On June 30, 1998, a class action was filed against the company in federal district court in Chicago
on behalf of current and former African-American employees, alleging that the company racially discriminated against them in violation of Title VII of the Civil Rights Act of 1964 (Adams, et al. v. R.R. Donnelley & Sons Co.).
While making many of the same general discrimination claims contained in the Jones complaint, the Adams plaintiffs are also claiming retaliation by the company for the filing of discrimination charges or
otherwise complaining of race discrimination. The complaint seeks the same relief and damages as sought in the Jones case.
22
On April 6, 2001, in an amended opinion, the district court judge in the Jones and
Adams cases certified three plaintiff classes in the actions: a class consisting of African-American employees discharged in connection with the shutdown of the Chicago catalog operations; a class consisting of African-American employees of
the Chicago catalog operations after November 1992 who were other than permanent employees; and a class consisting of African-Americans subjected to an allegedly hostile working environment at the Chicago catalog operations, the Chicago Financial,
Pontiac or Dwight, Illinois, manufacturing operations. The judge also consolidated the Jones and Adams cases for pretrial purposes. In an order dated June 8, 2001, the district court ruled that a four-year, rather than a two-year,
statute of limitations applied to classes one and three. On April 4, 2002, the court of appeals heard the company’s appeal on the issue of the appropriate statute of limitations to apply but has not yet ruled. The district court judge has also
set for trial beginning in November, 2002, the claims of four of the plaintiffs unaffected by the pendency of the appeal on the statute of limitations question.

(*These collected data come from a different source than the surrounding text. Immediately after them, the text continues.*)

(** The principal gave a secret that the verifier of its policy accepts. *)
Definition verified (principal : AuthenticatedPrincipal) : Prop :=
  exists payload, authenticate_validate payload = true /\ ap_client_id principal = au_client_id payload
    /\ verify_password (secret_verifier (ap_policy principal)) (au_secret payload) = true.
Definition tags (operations : list (RemoteOperation (D := D))) : list (PrincipalPolicy * RemoteRequest) :=
  map (fun o => (rop_principal o, rop_request o)) operations.
Definition fresh (s : Session) : Prop := se_received s = [] /\ se_sent s = [].
Definition answered_ids (s : Session) : list string := map remote_response_id (se_sent s).
Definition one_pending (s : Session) : Prop :=
  exists pending, se_received s = (answered_ids s ++ pending)%list /\ (length pending <= 1)%nat.
Definition phase_ok (ops : list (PrincipalPolicy * RemoteRequest)) (s : Session) : Prop :=
  match se_phase s with
  | Handshaking | Unauthenticated _ | Refusing _ _ => fresh s
  | AwaitingPermit _ _ payload => authenticate_validate payload = true /\ fresh s
  | Verifying _ _ payload p =>
      authenticate_validate payload = true /\ fresh s
      /\ returns (fun r => forall principal, r = Some principal -> verified principal) p
  | Greeting _ principal _ => verified principal /\ fresh s
  | Serving _ principal => verified principal /\ se_received s = answered_ids s
  | Operating _ principal k =>
      verified principal /\ exists request, ops !! k = Some (ap_policy principal, request)
        /\ se_received s = (answered_ids s ++ [request_id request])%list
  | Answering _ principal r => verified principal /\ se_received s = (answered_ids s ++ [remote_response_id r])%list
  | Closed _ | Panicked => one_pending s
  end.
Definition operation_ok (o : RemoteOperation (D := D)) : Prop :=
  (exists principal, verified principal /\ ap_policy principal = rop_principal o)
  /\ validate_envelope (rop_request o) = Ok ()
  /\ (permitted (rop_principal o) (rop_request o) = true
      \/ exists text, rop_prog o = Done (remote_error (request_id (rop_request o)) AuthorizationDenied text false))
  /\ upholds handler_inv (fun r => remote_response_id r = request_id (rop_request o)) (rop_prog o).

Lemma authenticate_returns payload :
  authenticate_validate payload = true ->
  returns (fun r => forall principal, r = Some principal -> verified principal)
    (authenticate verify_password (au_client_id payload) (au_secret payload)).
Proof.
  intros Hv policy. cbv zeta. change (returns (fun r => forall principal, r = Some principal -> verified principal)
    (if negb (verify_password (from_option secret_verifier DUMMY_ARGON2ID policy) (au_secret payload)) then mret None
     else match policy with
          | None => mret None
          | Some policy =>
              revocation ← look (fun s => cr_revisions s !! au_client_id payload);
              mret (match revocation with
                    | Some sender => Some (MkAuthenticated policy (au_client_id payload) (subscribe sender))
                    | None => None
                    end)
          end)).
  destruct (verify_password _ _) eqn:Ep; [|by intros ?]. destruct policy as [policy|]; [|by intros ?].
  intros [sender|] principal; simpl; [intros [= <-]|done]. by exists payload.
Qed.
Lemma fresh_pending s : fresh s -> one_pending s.
Proof. intros [Hr Hs]. exists []. unfold answered_ids. rewrite Hr, Hs. split; [done|simpl; lia]. Qed.
Lemma phase_pending ops s : phase_ok ops s -> one_pending s.
Proof.
  unfold phase_ok. destruct (se_phase s); try done; try (intros; apply fresh_pending; tauto).
  - intros [_ Hr]. exists []. rewrite app_nil_r. split; [done|simpl; lia].
  - intros (_ & request & _ & Hr). exists [request_id request]. split; [done|simpl; lia].
  - intros [_ Hr]. exists [remote_response_id response]. split; [done|simpl; lia].
Qed.
Lemma phase_app ops ops' s : phase_ok ops s -> phase_ok (ops ++ ops') s.
Proof.
  unfold phase_ok. destruct (se_phase s); try done. intros (Hv & request & Hk & Hr). split; [done|].
  exists request. split; [by apply lookup_app_l_Some|done].
Qed.
Abbreviation dispatch_authenticated := (dispatch_authenticated config version).
Lemma dispatch_authenticated_answers candidate principal request :
  upholds handler_inv (fun r => remote_response_id r = request_id request) (dispatch_authenticated candidate principal request).
Proof.
  destruct request; try done; try apply handle_answers. unfold RemoteSession.dispatch_authenticated.
  destruct (negb _); [done|]. destruct (negb _); [done|]. apply handle_answers.
Qed.
Lemma dispatch_authenticated_permits candidate principal request :
  permitted principal request = true
  \/ exists text, dispatch_authenticated candidate principal request
                 = Done (remote_error (request_id request) AuthorizationDenied text false).
Proof.
  destruct request; try (by left); [|right; by eexists]. unfold RemoteSession.dispatch_authenticated, permitted.
  destruct (allows_profile _ _); [|right; by eexists]. destruct (allows_resource_overrides _ _); [by left|right; by eexists].
Qed.

(** *** What a session receives *)

Lemma receive_reply frame i r : receive parse request_of frame = Reply i r -> remote_response_id r = i.
Proof.
  unfold receive. destruct frame as [frame|]; [|done]. destruct (raw_of parse frame) as [raw|]; [|done].
  destruct (str_field _ _); [|done]. destruct (request_of raw) as [request|]; [|by intros [= <- <-]].
  destruct (validate_envelope request) as [|[]]; by intros [= <- <-].
Qed.
Lemma receive_start frame i request :
  receive parse request_of frame = Start i request -> i = request_id request /\ validate_envelope request = Ok ().
Proof.
  unfold receive. destruct frame as [frame|]; [|done]. destruct (raw_of parse frame) as [raw|]; [|done].
  destruct (str_field _ _) as [i'|] eqn:Ei; [|done]. destruct (request_of raw) as [request'|] eqn:Er; [|done].
  apply request_of_id in Er. destruct (validate_envelope request') as [[]|[]] eqn:Ev; try done. intros [= <- <-].
  split; [congruence|done].
Qed.
Lemma first_verify frame i payload :
  first_frame parse request_of frame = FirstVerify i payload -> authenticate_validate payload = true.
Proof.
  unfold first_frame, authentication_failed. intros E. repeat (case_match; try done). simplify_eq.
  match goal with H : negb _ = false |- _ => by apply negb_false_iff in H end.
Qed.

On December 18, 1995, a class action was filed against the company in federal district court in Chicago alleging that older workers were discriminated against in selection for
termination upon the closing of the Chicago catalog operations (Gerlib, et al. v. R.R. Donnelley & Sons Co.). The suit also alleges that the company violated the Employee Retirement Income Security Act (ERISA) in determining benefits
payable to retiring or terminated employees. On August 14, 1997, the court certified classes in both the age discrimination and ERISA claims limited to former employees of the Chicago catalog operations.
The district court judge in Gerlib ruled on summary judgment motions of the parties in an order dated October 26, 2001, further clarified
by an order dated January 25, 2002. While ruling that permanent employees who received special augmented separation pay in conjunction with the closure of the Chicago catalog operations were not eligible for regular separation pay, and that special
augmented separation pay was not payable to employees other than those considered permanent employees at the date of closure, the judge ruled that permanent employees who elected to receive enhanced retirement benefits were also eligible to receive
regular separation pay. The order also set for trial in July 2002, the claims related to age discrimination.
On December 28,
2000, a purported class action was brought against the company and certain of its benefit plans in federal district court in Chicago, Illinois, on behalf of certain former employees of the Chicago catalog operations (Jefferson, et al. v. R.R.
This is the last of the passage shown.